== Segment start ==

(* ===== verification/Titles.v ===== *)
(** * Session titles ([src/utils/title_generator.py])

    [create_fallback_title] collapses the whitespace of the first user
    message and cuts it to [max_length] characters at a word boundary;
    [generate_session_title] asks the model (through [Client.send_message])
    for a title, cleans it and cuts it to [max_length].  Strings are byte
    strings: for ASCII text, Python's [len] and slicing are the list
    operations on the characters.  Slices take Python's negative indices
    ([py_take]), so the model also covers a [max_length] below 3. *)

From S2P Require Import Prelude Json Client.

Open Scope string_scope.

Module Titles.

Import Client.

(** ** Python string operations on character lists *)

Definition chars (s : string) : list Ascii.ascii := String.list_ascii_of_string s.
Definition of_chars (cs : list Ascii.ascii) : string := String.string_of_list_ascii cs.

(** [l[:k]] with Python's negative [k]. *)
Definition py_take {A} (k : Z) (l : list A) : list A :=
  if Z.leb 0 k then take (Z.to_nat k) l else take (length l - Z.to_nat (- k)) l.

(** [s.split()]: the maximal runs of non-whitespace characters. *)
Fixpoint split_ws_go (cur : list Ascii.ascii) (cs : list Ascii.ascii) : list (list Ascii.ascii) :=
  match cs with
  | [] => match cur with [] => [] | _ => [rev cur] end
  | c :: cs' =>
      if is_py_space c then match cur with [] => split_ws_go [] cs' | _ => rev cur :: split_ws_go [] cs' end
      else split_ws_go (c :: cur) cs'
  end.

Definition py_split (cs : list Ascii.ascii) : list (list Ascii.ascii) := split_ws_go [] cs.

(** [sep.join(parts)] *)
Fixpoint join_chars (sep : list Ascii.ascii) (parts : list (list Ascii.ascii)) : list Ascii.ascii :=
  match parts with
  | [] => []
  | [p] => p
  | p :: ps => (p ++ sep ++ join_chars sep ps)%list
  end.

Definition space_char : Ascii.ascii := Ascii.ascii_of_nat 32.

(** [s.rfind(c)]: the last index of [c], or [-1]. *)
Definition py_rfind (c : Ascii.ascii) (cs : list Ascii.ascii) : Z :=
  fold_left (fun acc ic => if Ascii.eqb ic.2 c then Z.of_nat ic.1 else acc)
    (imap pair cs) (-1)%Z.

(** [s.strip(chars)] for a set of characters. *)
Fixpoint lstrip_by (p : Ascii.ascii -> bool) (cs : list Ascii.ascii) : list Ascii.ascii :=
  match cs with
  | c :: cs' => if p c then lstrip_by p cs' else cs
  | [] => []
  end.

Definition strip_by (p : Ascii.ascii -> bool) (cs : list Ascii.ascii) : list Ascii.ascii :=
  rev (lstrip_by p (rev (lstrip_by p cs))).

Definition is_quote (c : Ascii.ascii) : bool := Ascii.eqb c quote_char || Ascii.eqb c squote_char.

Definition dots : list Ascii.ascii := chars "...".

(** ** [create_fallback_title] (lines 90-114) *)

Definition create_fallback_title (user_message : string) (max_length : Z) : string :=
  let clean_message := join_chars [space_char] (py_split (chars user_message)) in
  if Z.leb (Z.of_nat (length clean_message)) max_length then of_chars clean_message
  else
    let truncated := py_take (max_length - 3) clean_message in
    let last_space := py_rfind space_char truncated in
    let truncated := if Z.ltb (max_length / 2) last_space then py_take last_space truncated
                     else truncated in
    of_chars (truncated ++ dots)%list.

(** ** [generate_session_title] (lines 37-87) *)

Definition DEFAULT_TITLE : string := "New Conversation".

Definition TITLE_SYSTEM : string := "You are a title generator. Output only the title, nothing else.".

(** [TITLE_PROMPT.format(...)]: the instructions, then the two texts.  The
    quotes around the example titles are built from [quote_char]. *)
Definition q (s : string) : string := String quote_char (s +:+ String quote_char EmptyString).

Definition TITLE_PROMPT (user_message assistant_response : string) : string :=
  "Generate a brief, descriptive title (5-8 words max) for this conversation based on the first exchange.
The title should:
- Capture the main topic or intent
- Include relevant names, entities, or specifics if mentioned
- Be concise and scannable for a sidebar list
- NOT include quotes around the title
- NOT start with " +:+ q "Title:" +:+ " or similar prefixes

Examples of good titles:
- " +:+ q "John Smith Farm Loan Application" +:+ "
- " +:+ q "Corn Yield Documentation Review" +:+ "
- " +:+ q "Missing Tax Records Follow-up" +:+ "
- " +:+ q "2024 Operating Budget Questions" +:+ "

USER MESSAGE:
" +:+ user_message +:+ "

ASSISTANT RESPONSE:
" +:+ assistant_response +:+ "

Generate only the title, nothing else:".

(** [for block in response.get("content", []): if block.get("type") == "text":
     title += block.get("text", "")]; adding a non-string is a [TypeError]. *)
Fixpoint response_text (blocks : list json) : outcome string :=
  match blocks with
  | [] => Ret ""
  | b :: bs =>
      ty ← get_out b "type" JNull;
      t ← (if is_str "text" ty then
             txt ← get_out b "text" (JStr "");
             match txt with JStr s => Ret s | _ => Exc TypeError end
           else Ret "");
      rest ← response_text bs;
      Ret (t +:+ rest)
  end.

(** Lines 77-83: strip, strip quotes, cut, default. *)
Definition clean_title (title : string) (max_length : Z) : string :=
  let t := strip_by is_quote (strip_by is_py_space (chars title)) in
  let t := if Z.ltb max_length (Z.of_nat (length t)) then (py_take (max_length - 3) t ++ dots)%list else t in
  match t with [] => DEFAULT_TITLE | _ => of_chars t end.

Section generate.
Context {Srv : Type} (post : dict -> SE Srv json).

Definition generate_session_title (c : claude_client) (user_message assistant_response : string)
    (max_length : Z) : SE Srv string :=
  let prompt := TITLE_PROMPT (of_chars (py_take 500 (chars user_message)))
                             (of_chars (py_take 500 (chars assistant_response))) in
  response ← send_message post c (JStr prompt) (JStr TITLE_SYSTEM) JNull [("max_tokens", JNum 50)];
  title ← se_lift (content ← get_out response "content" (JArr []);
                   blocks ← (match py_iter content with Some l => Ret l | None => Exc TypeError end);
                   response_text blocks);
  mret (clean_title title max_length).

End generate.

(** ** Lemmas *)

Lemma length_of_chars cs : String.length (of_chars cs) = length cs.
Proof. induction cs as [|c cs IH]; simpl; [done | by rewrite IH]. Qed.

Lemma chars_of_chars cs : chars (of_chars cs) = cs.
Proof. apply String.list_ascii_of_string_of_list_ascii. Qed.

Lemma py_take_le {A} k (l : list A) : length (py_take k l) <= length l.
Proof. unfold py_take. case_match; rewrite length_take; lia. Qed.

Lemma py_take_nonneg {A} k (l : list A) : (0 <= k)%Z -> (Z.of_nat (length (py_take k l)) <= k)%Z.
Proof. intros Hk. unfold py_take. rewrite (proj2 (Z.leb_le 0 k) Hk), length_take. lia. Qed.

Lemma length_dots : length dots = 3.
Proof. reflexivity. Qed.

(** ** Theorems *)

(** for any [max_length] of at least 3, the fallback
    title has at most [max_length] characters. *)
Theorem fallback_title_bound (user_message : string) (max_length : Z) :
  (3 <= max_length)%Z ->
  (Z.of_nat (String.length (create_fallback_title user_message max_length)) <= max_length)%Z.
Proof.
  intros Hmax. unfold create_fallback_title.
  set (clean := join_chars [space_char] (py_split (chars user_message))).
  destruct (Z.leb_spec (Z.of_nat (length clean)) max_length) as [Hfit|Hlong].
  - by rewrite length_of_chars.
  - rewrite length_of_chars, length_app, length_dots.
    pose proof (py_take_nonneg (max_length - 3) clean ltac:(lia)) as Ht.
    set (truncated := py_take (max_length - 3) clean) in *.
    destruct (Z.ltb_spec (max_length / 2) (py_rfind space_char truncated)); [|lia].
    pose proof (py_take_le (py_rfind space_char truncated) truncated). lia.
Qed.

(** C28: the cleaned model title has at most [max_length]
    characters, except that an empty title becomes [New Conversation]
    (16 characters), which a [max_length] below 16 does not bound. *)
Theorem clean_title_bound (title : string) (max_length : Z) :
  (3 <= max_length)%Z ->
  (Z.of_nat (String.length (clean_title title max_length)) <= Z.max max_length 16)%Z.
Proof.
  intros Hmax. unfold clean_title.
  set (t := strip_by is_quote (strip_by is_py_space (chars title))).
  destruct (Z.ltb_spec max_length (Z.of_nat (length t))) as [Hlong|Hfit].
  - pose proof (py_take_nonneg (max_length - 3) t ltac:(lia)) as Ht.
    destruct (py_take (max_length - 3) t ++ dots)%list as [|c cs] eqn:E; [simpl; lia|].
    rewrite <- E, length_of_chars, length_app, length_dots. lia.
  - destruct t as [|c cs]; [simpl; lia|]. rewrite length_of_chars. lia.
Qed.

(** ** Witnesses *)

Definition long_message : string :=
  "  I need   help with my corn yield documentation for the spring audit  ".

Lemma fallback_title_bound_witness :
  (Z.of_nat (String.length (create_fallback_title long_message 50)) <= 50)%Z.
Proof. apply fallback_title_bound. lia. Defined.

Lemma clean_title_bound_witness :
  (Z.of_nat (String.length (clean_title "" 10)) <= Z.max 10 16)%Z.
Proof. apply clean_title_bound. lia. Defined.

(** The cut falls at the last word boundary of the first 47 characters;
    a message of whitespace gives an empty title. *)
Example fallback_title_cases :
  create_fallback_title long_message 50 = "I need help with my corn yield documentation..." /\
  create_fallback_title "   " 50 = "".
Proof. split; reflexivity. Qed.

End Titles.
(* ===== verification/Chat.v ===== *)
(** * The chat endpoint ([src/routers/chat.py])

    [POST /chat] runs in three phases, as the code does: it reads the
    session and its history ([chat_prepare], lines 96-107), asks the model
    for a reply ([chat_reply], lines 110-194: the system prompt, the client,
    then [send_message] without tools or [execute_with_tools] with them),
    and stores the exchange ([save_exchange], lines 196-210).  Its state is
    the pair of the database ([Sessions.chat_db]) and the model's server;
    [on_db] and [on_srv] run a computation on one of them.

    [GET /sessions/{id}/messages] exists twice: chat.py's router is
    registered before sessions.py's ([main.py], lines 40-43), so FastAPI
    answers the path with chat.py's handler ([route_get_messages]). *)

From S2P Require Import Prelude Json Store Client SystemPrompt Titles Sessions.
From stdpp Require Import sorting.

Open Scope string_scope.

Module Chat.

Import Client SystemPrompt Titles Sessions.

(** ** Requests *)

(** [ChatRequest]: [tools] of [None] and of [[]] are alike for the
    handler (both are false in [if request.tools]). *)
Record chat_request := mkChatRequest {
  req_message : string;
  req_session_id : string;
  req_user_id : option string;
  req_tools : list dict
}.

(** [str.upper()] on ASCII text. *)
Definition ascii_upper (c : Ascii.ascii) : Ascii.ascii :=
  let n := Ascii.nat_of_ascii c in
  if Nat.leb 97 n && Nat.leb n 122 then Ascii.ascii_of_nat (n - 32) else c.

Definition py_upper (s : string) : string :=
  String.string_of_list_ascii (map ascii_upper (String.list_ascii_of_string s)).

Definition NO_TEXT_REPLY : string := "I'm sorry, I didn't generate a response. Please try again.".
Definition TOOLS_REPLY : string := "I processed your request with the available tools.".

(** Lines 161-169: the text of the reply and the tool calls it made; a
    text that is not a string cannot be added to one ([TypeError]). *)
Fixpoint collect_blocks (blocks : list json) : outcome (string * list json) :=
  match blocks with
  | [] => Ret ("", [])
  | b :: bs =>
      ty ← get_out b "type" JNull;
      '(t, calls) ←
        (if is_str "text" ty then
           txt ← get_out b "text" (JStr "");
           match txt with JStr s => Ret (s, []) | _ => Exc TypeError end
         else if is_str "tool_use" ty then
           name ← get_out b "name" JNull;
           input ← get_out b "input" JNull;
           id ← get_out b "id" JNull;
           Ret ("", [JObj [("name", name); ("input", input); ("id", id)]])
         else Ret ("", []));
      '(rest, calls') ← collect_blocks bs;
      Ret (t +:+ rest, calls ++ calls')%list
  end.

(** [response.get("content", [])] and the [for] over it. *)
Definition content_blocks (response : json) : outcome (list json) :=
  content ← get_out response "content" (JArr []);
  match py_iter content with Some l => Ret l | None => Exc TypeError end.

(** Lines 128-133: the stored turns, then the new message. *)
Definition history_messages (history : list chat_message) (message : string) : list (string * string) :=
  (map (fun m => (msg_role m, msg_content m)) history ++ [("user", message)])%list.

(** Lines 145-148: [ROLE: content], separated by blank lines. *)
Definition conversation_context (messages : list (string * string)) : string :=
  String.concat (NL +:+ NL) (map (fun rc => py_upper rc.1 +:+ ": " +:+ rc.2) messages).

== Segment end ==

# [ACTIVITY]
Return exactly the lines above from the line that has "- by rewrite length_of_chars." through the line that has "destruct (py_take (max_length", inclusive, and nothing else.

# [ANSWER AREA]
  - by rewrite length_of_chars.
  - rewrite length_of_chars, length_app, length_dots.
    pose proof (py_take_nonneg (max_length - 3) clean ltac:(lia)) as Ht.
    set (truncated := py_take (max_length - 3) clean) in *.
    destruct (Z.ltb_spec (max_length / 2) (py_rfind space_char truncated)); [|lia].
    pose proof (py_take_le (py_rfind space_char truncated) truncated). lia.
Qed.

(** C28: the cleaned model title has at most [max_length]
    characters, except that an empty title becomes [New Conversation]
    (16 characters), which a [max_length] below 16 does not bound. *)
Theorem clean_title_bound (title : string) (max_length : Z) :
  (3 <= max_length)%Z ->
  (Z.of_nat (String.length (clean_title title max_length)) <= Z.max max_length 16)%Z.
Proof.
  intros Hmax. unfold clean_title.
  set (t := strip_by is_quote (strip_by is_py_space (chars title))).
  destruct (Z.ltb_spec max_length (Z.of_nat (length t))) as [Hlong|Hfit].
  - pose proof (py_take_nonneg (max_length - 3) t ltac:(lia)) as Ht.
    destruct (py_take (max_length - 3) t ++ dots)%list as [|c cs] eqn:E; [simpl; lia|].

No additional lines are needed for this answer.